### Instructions to follow
Word for word, restate the entries below from their first line through the line that contains "has, for every".

--- Data listing Enclosed Below ---

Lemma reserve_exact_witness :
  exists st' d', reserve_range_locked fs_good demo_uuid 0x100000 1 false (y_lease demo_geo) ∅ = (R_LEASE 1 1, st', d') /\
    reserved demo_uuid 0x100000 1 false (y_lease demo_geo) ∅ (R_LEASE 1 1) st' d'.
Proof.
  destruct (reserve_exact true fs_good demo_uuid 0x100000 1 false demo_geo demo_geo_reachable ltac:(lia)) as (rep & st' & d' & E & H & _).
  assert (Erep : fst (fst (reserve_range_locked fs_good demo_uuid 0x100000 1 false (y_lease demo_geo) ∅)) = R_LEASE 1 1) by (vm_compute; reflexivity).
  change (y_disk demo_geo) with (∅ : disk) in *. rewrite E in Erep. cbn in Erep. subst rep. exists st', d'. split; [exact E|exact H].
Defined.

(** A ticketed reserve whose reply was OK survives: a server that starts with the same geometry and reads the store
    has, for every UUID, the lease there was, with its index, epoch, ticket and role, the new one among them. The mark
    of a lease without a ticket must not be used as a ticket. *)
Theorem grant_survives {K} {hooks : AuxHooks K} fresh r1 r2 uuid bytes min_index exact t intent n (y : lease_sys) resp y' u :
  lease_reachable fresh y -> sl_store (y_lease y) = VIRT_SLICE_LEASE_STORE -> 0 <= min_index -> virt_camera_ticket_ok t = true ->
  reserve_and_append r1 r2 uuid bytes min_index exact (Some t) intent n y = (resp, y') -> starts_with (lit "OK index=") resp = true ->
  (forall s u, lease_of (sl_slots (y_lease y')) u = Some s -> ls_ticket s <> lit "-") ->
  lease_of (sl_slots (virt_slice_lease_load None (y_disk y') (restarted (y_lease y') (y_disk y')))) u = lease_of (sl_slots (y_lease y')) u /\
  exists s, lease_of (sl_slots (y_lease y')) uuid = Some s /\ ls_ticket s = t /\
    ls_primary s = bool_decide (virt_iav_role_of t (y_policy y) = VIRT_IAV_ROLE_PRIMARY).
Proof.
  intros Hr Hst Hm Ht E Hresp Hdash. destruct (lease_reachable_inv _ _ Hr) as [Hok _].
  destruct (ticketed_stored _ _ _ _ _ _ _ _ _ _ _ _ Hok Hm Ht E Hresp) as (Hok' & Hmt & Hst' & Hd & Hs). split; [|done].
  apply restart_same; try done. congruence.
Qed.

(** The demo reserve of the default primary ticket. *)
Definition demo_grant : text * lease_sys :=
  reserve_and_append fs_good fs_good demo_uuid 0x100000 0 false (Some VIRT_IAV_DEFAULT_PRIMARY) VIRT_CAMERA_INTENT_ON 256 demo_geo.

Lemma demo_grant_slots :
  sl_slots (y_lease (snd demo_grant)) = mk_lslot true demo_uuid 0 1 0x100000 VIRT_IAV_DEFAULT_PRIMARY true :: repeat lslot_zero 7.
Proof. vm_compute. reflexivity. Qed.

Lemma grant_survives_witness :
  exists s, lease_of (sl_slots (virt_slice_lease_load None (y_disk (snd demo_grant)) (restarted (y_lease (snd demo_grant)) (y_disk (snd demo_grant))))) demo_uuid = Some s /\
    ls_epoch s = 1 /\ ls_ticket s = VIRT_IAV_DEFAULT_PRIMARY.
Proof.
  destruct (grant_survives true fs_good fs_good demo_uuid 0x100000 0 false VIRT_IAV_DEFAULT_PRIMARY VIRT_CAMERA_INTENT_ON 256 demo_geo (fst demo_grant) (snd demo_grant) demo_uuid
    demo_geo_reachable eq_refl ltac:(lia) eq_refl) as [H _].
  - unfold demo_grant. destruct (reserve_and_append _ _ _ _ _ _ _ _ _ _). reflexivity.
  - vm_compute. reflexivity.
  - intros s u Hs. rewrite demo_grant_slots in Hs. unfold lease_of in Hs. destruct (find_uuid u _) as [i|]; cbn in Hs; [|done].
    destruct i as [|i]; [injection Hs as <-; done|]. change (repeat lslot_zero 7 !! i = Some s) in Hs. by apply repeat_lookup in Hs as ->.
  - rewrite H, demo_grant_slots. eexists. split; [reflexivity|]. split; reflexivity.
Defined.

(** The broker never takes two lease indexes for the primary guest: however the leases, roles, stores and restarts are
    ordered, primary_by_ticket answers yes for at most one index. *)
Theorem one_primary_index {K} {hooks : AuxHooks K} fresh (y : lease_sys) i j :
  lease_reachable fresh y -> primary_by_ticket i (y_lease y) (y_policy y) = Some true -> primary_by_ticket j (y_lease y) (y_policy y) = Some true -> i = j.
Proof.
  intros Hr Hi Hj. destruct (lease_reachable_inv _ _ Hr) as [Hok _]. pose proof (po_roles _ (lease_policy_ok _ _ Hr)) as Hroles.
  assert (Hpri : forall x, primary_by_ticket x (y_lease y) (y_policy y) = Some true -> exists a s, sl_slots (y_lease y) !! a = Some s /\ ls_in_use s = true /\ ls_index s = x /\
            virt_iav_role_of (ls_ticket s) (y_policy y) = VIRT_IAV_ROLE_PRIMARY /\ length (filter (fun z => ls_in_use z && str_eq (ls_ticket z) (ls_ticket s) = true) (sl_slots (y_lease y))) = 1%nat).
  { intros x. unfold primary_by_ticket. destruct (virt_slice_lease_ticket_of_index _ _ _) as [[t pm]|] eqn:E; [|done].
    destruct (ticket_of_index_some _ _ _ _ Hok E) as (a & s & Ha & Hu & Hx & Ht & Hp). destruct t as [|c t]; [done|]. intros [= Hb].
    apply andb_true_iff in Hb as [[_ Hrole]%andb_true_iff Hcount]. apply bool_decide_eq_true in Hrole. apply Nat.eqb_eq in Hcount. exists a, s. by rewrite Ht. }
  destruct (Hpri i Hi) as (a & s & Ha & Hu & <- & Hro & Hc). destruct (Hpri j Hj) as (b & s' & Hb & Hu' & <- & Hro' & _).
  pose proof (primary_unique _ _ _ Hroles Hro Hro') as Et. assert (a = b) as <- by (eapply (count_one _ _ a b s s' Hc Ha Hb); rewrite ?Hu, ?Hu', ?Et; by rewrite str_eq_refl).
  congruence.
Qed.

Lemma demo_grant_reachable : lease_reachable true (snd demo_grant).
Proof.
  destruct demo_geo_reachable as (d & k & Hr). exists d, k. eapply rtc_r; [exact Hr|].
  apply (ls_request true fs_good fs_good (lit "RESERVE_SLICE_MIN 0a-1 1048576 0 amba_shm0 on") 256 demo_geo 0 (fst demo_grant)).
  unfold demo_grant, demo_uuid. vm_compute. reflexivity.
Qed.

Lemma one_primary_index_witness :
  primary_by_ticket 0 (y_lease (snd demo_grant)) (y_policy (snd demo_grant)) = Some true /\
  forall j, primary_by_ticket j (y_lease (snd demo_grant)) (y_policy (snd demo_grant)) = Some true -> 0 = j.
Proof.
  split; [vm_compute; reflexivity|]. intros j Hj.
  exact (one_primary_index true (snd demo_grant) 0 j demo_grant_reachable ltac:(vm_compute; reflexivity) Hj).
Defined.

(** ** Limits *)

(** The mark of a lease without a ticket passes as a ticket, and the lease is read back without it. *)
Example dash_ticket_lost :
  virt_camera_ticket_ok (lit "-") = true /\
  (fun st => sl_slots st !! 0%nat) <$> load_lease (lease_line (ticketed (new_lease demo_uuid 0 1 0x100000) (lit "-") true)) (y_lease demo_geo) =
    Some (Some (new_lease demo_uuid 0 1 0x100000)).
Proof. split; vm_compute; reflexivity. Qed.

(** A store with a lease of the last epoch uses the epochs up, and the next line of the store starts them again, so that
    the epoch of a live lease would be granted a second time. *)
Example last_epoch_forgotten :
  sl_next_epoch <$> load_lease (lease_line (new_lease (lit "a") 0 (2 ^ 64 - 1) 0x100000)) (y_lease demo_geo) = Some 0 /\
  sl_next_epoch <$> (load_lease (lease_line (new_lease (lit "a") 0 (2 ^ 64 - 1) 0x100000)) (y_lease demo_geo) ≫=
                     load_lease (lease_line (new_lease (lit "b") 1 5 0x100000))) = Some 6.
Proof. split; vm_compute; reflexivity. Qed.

--- End of Enclosed Data listing ---

### Written solution
Lemma reserve_exact_witness :
  exists st' d', reserve_range_locked fs_good demo_uuid 0x100000 1 false (y_lease demo_geo) ∅ = (R_LEASE 1 1, st', d') /\
    reserved demo_uuid 0x100000 1 false (y_lease demo_geo) ∅ (R_LEASE 1 1) st' d'.
Proof.
  destruct (reserve_exact true fs_good demo_uuid 0x100000 1 false demo_geo demo_geo_reachable ltac:(lia)) as (rep & st' & d' & E & H & _).
  assert (Erep : fst (fst (reserve_range_locked fs_good demo_uuid 0x100000 1 false (y_lease demo_geo) ∅)) = R_LEASE 1 1) by (vm_compute; reflexivity).
  change (y_disk demo_geo) with (∅ : disk) in *. rewrite E in Erep. cbn in Erep. subst rep. exists st', d'. split; [exact E|exact H].
Defined.

(** A ticketed reserve whose reply was OK survives: a server that starts with the same geometry and reads the store
    has, for every UUID, the lease there was, with its index, epoch, ticket and role, the new one among them. The mark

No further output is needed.